* Exercise directions: Go to the line holding "w_ops w' = retire_all" in the entries below and write out exactly every line down to and including the line holding "(Awaiter 20 None false) (op_of".

Segment Start: Records to process

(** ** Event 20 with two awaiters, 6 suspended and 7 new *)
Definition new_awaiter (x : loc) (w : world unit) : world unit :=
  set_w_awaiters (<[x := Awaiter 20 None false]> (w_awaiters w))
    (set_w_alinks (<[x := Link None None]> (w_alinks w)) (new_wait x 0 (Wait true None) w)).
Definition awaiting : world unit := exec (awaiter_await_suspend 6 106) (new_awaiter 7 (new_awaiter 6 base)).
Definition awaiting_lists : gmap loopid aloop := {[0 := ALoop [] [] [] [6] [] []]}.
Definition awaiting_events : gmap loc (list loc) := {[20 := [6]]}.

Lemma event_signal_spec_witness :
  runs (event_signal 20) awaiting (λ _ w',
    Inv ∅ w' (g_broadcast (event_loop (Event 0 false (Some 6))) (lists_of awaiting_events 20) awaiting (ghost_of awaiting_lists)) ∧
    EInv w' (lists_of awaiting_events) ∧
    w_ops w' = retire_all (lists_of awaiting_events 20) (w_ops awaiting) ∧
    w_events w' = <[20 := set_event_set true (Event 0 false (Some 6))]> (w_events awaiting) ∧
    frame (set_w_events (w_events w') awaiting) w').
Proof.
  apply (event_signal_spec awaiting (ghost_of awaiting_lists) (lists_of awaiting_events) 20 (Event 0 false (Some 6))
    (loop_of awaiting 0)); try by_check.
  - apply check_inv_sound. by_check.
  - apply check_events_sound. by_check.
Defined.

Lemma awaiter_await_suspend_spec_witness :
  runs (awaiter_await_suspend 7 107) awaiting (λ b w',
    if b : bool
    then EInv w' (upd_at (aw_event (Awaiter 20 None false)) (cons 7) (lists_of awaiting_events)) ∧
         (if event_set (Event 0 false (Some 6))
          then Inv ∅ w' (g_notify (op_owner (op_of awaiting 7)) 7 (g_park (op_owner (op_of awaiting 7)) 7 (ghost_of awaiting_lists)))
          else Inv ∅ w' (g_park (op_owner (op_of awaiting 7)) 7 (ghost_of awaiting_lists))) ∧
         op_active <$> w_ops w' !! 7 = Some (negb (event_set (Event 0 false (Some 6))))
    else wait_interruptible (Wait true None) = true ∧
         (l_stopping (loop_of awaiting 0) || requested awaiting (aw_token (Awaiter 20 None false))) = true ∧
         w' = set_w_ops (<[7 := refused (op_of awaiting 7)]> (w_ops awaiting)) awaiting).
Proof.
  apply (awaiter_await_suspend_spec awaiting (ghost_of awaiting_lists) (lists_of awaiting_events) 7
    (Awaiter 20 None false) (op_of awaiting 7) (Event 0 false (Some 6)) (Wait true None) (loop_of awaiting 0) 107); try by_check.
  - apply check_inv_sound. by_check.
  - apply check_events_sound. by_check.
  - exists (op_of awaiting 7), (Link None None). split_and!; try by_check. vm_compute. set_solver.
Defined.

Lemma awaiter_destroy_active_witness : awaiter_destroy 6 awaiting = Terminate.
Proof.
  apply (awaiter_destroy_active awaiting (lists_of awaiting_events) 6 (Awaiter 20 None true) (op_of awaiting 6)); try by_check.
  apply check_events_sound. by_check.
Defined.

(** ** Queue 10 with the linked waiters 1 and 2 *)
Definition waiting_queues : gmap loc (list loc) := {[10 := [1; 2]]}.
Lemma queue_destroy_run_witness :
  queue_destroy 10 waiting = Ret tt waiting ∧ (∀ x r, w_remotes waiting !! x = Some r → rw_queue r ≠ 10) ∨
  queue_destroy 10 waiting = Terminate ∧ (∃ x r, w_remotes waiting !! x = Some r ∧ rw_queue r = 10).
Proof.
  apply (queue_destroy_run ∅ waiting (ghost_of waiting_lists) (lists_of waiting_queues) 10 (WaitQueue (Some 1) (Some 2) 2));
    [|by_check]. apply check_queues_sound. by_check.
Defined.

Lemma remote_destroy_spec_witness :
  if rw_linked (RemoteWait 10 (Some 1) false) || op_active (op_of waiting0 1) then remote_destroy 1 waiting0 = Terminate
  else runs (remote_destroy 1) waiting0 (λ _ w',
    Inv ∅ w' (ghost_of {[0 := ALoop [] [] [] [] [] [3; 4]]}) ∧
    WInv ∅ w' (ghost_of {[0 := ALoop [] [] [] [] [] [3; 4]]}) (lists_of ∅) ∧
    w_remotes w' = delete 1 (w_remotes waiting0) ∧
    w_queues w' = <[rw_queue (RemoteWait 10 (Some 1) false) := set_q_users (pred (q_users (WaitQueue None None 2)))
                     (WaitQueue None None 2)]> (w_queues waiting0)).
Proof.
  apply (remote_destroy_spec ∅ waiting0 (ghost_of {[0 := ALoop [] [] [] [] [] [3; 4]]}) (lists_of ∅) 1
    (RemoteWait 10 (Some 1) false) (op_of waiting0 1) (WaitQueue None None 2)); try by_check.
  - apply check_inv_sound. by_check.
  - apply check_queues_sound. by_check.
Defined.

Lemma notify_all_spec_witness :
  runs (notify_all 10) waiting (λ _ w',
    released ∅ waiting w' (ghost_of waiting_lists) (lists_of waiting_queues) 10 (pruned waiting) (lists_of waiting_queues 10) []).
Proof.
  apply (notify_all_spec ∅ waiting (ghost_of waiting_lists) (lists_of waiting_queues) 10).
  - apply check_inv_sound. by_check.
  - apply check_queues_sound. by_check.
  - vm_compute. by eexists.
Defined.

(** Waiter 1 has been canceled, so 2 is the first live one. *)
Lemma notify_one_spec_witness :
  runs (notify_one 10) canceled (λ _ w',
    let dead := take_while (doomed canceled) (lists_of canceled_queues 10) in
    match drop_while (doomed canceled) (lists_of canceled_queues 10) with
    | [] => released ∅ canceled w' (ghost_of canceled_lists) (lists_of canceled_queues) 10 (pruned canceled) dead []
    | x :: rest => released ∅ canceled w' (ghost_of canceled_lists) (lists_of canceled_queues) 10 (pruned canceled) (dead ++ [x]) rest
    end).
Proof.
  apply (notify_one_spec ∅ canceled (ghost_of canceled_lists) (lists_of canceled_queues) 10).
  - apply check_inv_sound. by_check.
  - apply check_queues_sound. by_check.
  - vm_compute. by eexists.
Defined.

Segment End: Records to process

* Finished exercise:
    w_ops w' = retire_all (lists_of awaiting_events 20) (w_ops awaiting) ∧
    w_events w' = <[20 := set_event_set true (Event 0 false (Some 6))]> (w_events awaiting) ∧
    frame (set_w_events (w_events w') awaiting) w').
Proof.
  apply (event_signal_spec awaiting (ghost_of awaiting_lists) (lists_of awaiting_events) 20 (Event 0 false (Some 6))
    (loop_of awaiting 0)); try by_check.
  - apply check_inv_sound. by_check.
  - apply check_events_sound. by_check.
Defined.

Lemma awaiter_await_suspend_spec_witness :
  runs (awaiter_await_suspend 7 107) awaiting (λ b w',
    if b : bool
    then EInv w' (upd_at (aw_event (Awaiter 20 None false)) (cons 7) (lists_of awaiting_events)) ∧
         (if event_set (Event 0 false (Some 6))
          then Inv ∅ w' (g_notify (op_owner (op_of awaiting 7)) 7 (g_park (op_owner (op_of awaiting 7)) 7 (ghost_of awaiting_lists)))
          else Inv ∅ w' (g_park (op_owner (op_of awaiting 7)) 7 (ghost_of awaiting_lists))) ∧
         op_active <$> w_ops w' !! 7 = Some (negb (event_set (Event 0 false (Some 6))))
    else wait_interruptible (Wait true None) = true ∧
         (l_stopping (loop_of awaiting 0) || requested awaiting (aw_token (Awaiter 20 None false))) = true ∧
         w' = set_w_ops (<[7 := refused (op_of awaiting 7)]> (w_ops awaiting)) awaiting).
Proof.
  apply (awaiter_await_suspend_spec awaiting (ghost_of awaiting_lists) (lists_of awaiting_events) 7
    (Awaiter 20 None false) (op_of awaiting 7) (Event 0 false (Some 6)) (Wait true None) (loop_of awaiting 0) 107); try by_check.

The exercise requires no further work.